RECORD EXTRACTS

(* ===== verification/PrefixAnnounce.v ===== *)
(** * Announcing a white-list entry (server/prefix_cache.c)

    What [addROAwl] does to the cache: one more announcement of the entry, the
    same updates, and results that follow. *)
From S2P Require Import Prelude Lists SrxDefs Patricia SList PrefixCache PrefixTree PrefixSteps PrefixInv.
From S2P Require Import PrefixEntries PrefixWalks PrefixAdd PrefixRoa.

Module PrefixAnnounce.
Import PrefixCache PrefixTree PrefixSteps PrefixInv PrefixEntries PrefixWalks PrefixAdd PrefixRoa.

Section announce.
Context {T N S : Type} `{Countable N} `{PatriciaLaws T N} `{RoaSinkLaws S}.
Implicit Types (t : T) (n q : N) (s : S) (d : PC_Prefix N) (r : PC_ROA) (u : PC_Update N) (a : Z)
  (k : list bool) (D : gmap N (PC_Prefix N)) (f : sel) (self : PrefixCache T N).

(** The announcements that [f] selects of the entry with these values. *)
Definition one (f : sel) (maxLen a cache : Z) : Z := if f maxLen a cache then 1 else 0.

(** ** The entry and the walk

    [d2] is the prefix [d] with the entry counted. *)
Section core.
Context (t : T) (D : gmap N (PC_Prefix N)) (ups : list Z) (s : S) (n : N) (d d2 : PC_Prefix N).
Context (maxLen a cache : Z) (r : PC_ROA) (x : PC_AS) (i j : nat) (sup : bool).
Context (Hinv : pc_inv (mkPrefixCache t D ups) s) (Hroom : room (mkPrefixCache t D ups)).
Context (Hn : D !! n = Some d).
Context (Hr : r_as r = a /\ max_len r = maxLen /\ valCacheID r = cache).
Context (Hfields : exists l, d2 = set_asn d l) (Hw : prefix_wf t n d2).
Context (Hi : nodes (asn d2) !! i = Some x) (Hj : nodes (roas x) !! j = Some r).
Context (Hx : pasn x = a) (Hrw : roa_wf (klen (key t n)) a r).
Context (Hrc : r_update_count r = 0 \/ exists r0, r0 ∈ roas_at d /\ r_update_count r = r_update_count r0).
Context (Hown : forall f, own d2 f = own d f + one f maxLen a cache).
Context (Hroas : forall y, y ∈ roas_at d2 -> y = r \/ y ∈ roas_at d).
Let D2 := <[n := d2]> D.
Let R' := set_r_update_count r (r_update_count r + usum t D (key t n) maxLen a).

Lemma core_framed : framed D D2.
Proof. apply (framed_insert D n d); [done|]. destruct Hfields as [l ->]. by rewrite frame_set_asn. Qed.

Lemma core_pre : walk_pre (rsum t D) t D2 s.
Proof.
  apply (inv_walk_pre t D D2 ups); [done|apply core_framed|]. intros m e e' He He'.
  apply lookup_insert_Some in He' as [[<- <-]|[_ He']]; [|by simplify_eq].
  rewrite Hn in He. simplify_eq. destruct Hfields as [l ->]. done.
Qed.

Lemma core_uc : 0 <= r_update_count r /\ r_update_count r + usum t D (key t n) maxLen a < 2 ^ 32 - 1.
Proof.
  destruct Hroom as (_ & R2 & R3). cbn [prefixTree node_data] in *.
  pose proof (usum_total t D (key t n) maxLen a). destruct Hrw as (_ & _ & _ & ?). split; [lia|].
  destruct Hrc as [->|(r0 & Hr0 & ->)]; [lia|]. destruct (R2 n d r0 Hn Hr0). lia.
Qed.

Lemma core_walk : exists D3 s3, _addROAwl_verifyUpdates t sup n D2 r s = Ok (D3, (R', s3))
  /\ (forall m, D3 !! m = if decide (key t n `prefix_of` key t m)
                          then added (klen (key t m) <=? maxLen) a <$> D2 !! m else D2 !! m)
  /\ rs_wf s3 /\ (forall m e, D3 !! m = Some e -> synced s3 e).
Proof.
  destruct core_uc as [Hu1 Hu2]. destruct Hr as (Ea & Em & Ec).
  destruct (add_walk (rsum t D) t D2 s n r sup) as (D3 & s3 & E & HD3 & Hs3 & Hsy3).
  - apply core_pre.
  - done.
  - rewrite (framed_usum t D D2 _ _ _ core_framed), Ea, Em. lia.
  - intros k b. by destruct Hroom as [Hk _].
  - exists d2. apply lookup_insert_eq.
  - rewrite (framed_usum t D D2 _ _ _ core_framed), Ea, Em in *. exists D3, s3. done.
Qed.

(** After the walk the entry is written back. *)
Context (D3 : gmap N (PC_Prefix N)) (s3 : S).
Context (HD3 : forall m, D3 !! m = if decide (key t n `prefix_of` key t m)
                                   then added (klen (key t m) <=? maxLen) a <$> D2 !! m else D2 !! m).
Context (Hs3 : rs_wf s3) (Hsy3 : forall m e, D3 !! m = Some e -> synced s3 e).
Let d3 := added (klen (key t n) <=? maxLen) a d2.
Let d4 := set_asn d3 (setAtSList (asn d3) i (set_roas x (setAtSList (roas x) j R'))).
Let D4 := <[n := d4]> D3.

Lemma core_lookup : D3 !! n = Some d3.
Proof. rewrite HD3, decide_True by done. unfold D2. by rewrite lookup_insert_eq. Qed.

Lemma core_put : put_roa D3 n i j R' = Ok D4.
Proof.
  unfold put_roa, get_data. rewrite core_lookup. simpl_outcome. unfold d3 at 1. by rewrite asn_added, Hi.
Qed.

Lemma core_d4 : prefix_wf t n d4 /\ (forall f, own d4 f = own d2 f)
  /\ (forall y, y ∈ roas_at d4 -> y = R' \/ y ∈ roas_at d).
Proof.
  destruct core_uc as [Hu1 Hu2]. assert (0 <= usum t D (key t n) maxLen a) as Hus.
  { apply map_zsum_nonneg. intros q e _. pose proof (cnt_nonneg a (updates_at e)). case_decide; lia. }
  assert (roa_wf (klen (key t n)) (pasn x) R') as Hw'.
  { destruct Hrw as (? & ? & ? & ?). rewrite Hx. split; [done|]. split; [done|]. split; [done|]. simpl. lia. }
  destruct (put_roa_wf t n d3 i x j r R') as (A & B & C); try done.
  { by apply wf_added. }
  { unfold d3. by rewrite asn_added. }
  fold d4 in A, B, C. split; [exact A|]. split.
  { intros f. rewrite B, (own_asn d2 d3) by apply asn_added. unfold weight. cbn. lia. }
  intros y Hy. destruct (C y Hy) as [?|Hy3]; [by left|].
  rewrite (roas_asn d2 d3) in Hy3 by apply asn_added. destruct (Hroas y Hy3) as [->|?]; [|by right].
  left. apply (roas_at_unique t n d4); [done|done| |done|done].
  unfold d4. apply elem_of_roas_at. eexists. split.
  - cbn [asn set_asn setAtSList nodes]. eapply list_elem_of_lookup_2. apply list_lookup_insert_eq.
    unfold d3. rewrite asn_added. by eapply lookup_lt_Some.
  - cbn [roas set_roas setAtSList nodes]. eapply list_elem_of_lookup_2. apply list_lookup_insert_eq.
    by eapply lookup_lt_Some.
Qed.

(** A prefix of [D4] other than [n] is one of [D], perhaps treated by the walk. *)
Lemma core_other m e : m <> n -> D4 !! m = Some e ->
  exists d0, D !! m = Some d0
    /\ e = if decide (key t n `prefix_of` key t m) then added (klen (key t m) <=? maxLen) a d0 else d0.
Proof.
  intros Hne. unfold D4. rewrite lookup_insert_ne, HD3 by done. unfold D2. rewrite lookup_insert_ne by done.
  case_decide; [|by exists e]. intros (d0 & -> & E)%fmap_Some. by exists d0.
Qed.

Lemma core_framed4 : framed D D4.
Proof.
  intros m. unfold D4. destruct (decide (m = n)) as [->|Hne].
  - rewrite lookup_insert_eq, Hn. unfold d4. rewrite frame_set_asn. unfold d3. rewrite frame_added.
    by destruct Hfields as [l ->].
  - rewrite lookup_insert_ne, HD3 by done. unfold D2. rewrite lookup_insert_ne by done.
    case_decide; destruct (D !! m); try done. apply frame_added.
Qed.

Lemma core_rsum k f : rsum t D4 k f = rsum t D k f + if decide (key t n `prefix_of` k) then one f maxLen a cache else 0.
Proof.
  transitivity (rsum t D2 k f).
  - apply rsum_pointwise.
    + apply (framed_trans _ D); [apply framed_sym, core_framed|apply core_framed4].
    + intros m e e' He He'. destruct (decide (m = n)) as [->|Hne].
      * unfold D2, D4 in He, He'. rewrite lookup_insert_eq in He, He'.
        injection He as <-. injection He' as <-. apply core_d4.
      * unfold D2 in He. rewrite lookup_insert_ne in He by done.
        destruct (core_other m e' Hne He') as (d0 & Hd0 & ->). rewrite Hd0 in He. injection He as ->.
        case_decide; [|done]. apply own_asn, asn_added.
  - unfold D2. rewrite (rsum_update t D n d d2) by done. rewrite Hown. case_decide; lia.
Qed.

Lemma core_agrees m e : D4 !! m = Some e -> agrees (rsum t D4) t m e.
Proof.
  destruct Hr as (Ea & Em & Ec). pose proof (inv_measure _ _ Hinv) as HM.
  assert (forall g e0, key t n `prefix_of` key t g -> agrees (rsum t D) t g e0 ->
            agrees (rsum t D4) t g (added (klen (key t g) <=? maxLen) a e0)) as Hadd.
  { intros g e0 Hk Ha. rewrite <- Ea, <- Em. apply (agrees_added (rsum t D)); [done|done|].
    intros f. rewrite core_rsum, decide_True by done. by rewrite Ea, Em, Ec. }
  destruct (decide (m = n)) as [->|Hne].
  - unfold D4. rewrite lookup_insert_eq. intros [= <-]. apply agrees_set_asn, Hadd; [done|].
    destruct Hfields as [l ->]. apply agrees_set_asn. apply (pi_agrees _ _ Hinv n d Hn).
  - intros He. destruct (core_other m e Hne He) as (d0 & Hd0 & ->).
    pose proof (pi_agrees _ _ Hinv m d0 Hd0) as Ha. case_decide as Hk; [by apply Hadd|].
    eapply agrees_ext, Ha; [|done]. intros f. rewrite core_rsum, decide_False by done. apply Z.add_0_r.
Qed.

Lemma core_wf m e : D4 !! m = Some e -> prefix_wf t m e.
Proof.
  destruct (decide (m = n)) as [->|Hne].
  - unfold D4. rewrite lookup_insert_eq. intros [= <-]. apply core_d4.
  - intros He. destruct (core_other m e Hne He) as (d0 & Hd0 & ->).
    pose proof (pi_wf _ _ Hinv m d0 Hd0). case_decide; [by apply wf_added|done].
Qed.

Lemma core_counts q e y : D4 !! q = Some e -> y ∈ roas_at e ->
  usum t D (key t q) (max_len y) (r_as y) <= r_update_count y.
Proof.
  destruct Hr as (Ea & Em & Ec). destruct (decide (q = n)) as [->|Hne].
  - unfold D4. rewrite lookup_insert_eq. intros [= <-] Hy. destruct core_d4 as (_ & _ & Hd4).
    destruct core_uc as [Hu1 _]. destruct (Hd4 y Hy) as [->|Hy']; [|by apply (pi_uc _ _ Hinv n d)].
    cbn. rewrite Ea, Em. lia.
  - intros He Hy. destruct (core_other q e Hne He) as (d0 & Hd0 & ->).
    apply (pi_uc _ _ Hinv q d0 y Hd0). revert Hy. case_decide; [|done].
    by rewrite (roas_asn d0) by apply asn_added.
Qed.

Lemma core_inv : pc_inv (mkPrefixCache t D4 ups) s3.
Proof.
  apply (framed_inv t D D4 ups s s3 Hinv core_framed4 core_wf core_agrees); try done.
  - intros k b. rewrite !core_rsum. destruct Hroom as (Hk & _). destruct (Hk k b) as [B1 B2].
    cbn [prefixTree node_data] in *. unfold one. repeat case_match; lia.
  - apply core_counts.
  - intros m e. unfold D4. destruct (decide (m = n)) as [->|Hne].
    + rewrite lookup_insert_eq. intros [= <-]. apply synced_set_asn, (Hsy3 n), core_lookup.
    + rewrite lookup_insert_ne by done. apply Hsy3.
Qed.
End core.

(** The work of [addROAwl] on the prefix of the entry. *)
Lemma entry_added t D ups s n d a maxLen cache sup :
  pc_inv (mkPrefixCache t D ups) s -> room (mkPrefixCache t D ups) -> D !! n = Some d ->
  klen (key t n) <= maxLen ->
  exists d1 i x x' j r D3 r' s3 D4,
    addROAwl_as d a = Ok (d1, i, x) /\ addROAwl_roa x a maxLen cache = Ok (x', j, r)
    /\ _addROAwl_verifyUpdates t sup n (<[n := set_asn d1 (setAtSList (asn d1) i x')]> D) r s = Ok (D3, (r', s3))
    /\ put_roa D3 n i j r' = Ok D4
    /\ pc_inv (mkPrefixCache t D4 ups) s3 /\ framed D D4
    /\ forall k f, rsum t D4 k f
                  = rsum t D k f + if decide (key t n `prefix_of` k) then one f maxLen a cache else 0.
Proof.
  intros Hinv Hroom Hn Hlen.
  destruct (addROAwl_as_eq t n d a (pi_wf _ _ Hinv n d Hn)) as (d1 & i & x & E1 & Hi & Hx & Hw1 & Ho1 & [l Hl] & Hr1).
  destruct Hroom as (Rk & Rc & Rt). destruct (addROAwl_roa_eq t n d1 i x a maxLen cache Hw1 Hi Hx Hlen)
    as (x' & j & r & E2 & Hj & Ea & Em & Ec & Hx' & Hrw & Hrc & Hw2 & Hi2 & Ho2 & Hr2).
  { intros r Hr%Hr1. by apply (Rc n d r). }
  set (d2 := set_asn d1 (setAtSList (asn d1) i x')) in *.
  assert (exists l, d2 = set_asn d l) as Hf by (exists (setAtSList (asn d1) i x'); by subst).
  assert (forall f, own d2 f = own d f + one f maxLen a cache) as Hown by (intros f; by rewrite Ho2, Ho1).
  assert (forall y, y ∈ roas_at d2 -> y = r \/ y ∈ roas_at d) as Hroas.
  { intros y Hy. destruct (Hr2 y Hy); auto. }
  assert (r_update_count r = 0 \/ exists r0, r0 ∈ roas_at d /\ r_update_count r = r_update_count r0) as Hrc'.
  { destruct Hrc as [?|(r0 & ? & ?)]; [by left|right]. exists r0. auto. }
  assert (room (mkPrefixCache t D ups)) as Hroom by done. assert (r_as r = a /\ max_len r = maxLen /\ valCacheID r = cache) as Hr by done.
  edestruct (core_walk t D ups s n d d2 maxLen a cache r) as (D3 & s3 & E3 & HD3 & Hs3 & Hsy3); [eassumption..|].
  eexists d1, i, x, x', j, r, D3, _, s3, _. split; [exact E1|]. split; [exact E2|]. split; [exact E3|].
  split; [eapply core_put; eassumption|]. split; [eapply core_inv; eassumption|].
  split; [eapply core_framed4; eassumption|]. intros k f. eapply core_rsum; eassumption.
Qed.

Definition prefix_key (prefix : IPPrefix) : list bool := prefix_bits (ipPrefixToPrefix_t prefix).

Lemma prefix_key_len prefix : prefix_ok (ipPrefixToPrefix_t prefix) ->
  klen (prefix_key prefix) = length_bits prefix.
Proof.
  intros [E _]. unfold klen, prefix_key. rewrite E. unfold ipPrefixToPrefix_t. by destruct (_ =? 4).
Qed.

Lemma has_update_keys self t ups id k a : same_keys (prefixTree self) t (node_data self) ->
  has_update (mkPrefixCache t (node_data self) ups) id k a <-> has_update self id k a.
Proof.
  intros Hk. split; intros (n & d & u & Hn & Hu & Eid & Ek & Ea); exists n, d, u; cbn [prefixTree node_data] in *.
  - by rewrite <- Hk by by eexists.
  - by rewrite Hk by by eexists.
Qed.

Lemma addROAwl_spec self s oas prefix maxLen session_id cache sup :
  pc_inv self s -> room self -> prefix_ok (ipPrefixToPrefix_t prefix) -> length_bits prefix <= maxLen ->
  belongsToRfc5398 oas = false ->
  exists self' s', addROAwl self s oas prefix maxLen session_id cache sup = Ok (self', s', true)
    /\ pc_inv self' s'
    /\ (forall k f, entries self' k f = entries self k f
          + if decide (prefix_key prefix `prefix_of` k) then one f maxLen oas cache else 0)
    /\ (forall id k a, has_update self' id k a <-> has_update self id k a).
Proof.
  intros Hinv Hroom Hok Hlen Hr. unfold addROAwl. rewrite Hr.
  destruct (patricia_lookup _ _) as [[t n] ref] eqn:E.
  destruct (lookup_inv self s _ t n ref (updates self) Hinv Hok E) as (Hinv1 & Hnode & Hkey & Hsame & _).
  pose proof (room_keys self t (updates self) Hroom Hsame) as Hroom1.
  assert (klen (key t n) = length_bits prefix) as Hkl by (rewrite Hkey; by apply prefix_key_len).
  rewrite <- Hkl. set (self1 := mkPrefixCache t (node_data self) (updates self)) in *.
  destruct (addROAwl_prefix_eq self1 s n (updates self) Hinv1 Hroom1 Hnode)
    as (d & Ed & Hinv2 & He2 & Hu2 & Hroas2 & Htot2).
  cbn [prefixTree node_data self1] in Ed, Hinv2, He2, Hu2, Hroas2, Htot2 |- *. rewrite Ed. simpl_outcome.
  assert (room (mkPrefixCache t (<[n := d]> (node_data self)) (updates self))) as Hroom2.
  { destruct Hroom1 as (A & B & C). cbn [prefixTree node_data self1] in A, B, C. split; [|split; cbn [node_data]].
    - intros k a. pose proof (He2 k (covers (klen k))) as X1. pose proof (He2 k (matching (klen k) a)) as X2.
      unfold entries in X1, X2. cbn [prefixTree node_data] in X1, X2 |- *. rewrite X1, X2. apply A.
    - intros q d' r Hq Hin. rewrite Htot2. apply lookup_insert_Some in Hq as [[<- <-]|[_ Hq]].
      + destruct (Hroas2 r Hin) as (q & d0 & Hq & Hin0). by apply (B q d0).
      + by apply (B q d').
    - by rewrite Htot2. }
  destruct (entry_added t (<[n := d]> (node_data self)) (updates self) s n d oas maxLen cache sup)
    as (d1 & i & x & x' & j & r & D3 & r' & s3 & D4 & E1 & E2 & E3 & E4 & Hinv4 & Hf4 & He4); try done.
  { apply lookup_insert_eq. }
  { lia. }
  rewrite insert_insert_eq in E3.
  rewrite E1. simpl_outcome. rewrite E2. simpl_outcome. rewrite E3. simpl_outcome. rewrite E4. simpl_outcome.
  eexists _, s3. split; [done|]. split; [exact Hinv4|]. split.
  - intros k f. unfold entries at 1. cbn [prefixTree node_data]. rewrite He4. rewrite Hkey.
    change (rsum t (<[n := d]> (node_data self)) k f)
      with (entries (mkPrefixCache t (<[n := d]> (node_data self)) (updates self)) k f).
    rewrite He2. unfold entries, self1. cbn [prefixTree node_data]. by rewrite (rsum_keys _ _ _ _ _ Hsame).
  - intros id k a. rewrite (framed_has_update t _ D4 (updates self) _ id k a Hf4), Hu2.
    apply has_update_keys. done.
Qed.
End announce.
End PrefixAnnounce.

THE TASK
Write out, word for word, the line that contains "apply has_update_keys. done." and every line after it through the last line of the listing.

ANSWER BELOW
    apply has_update_keys. done.
Qed.
End announce.
End PrefixAnnounce.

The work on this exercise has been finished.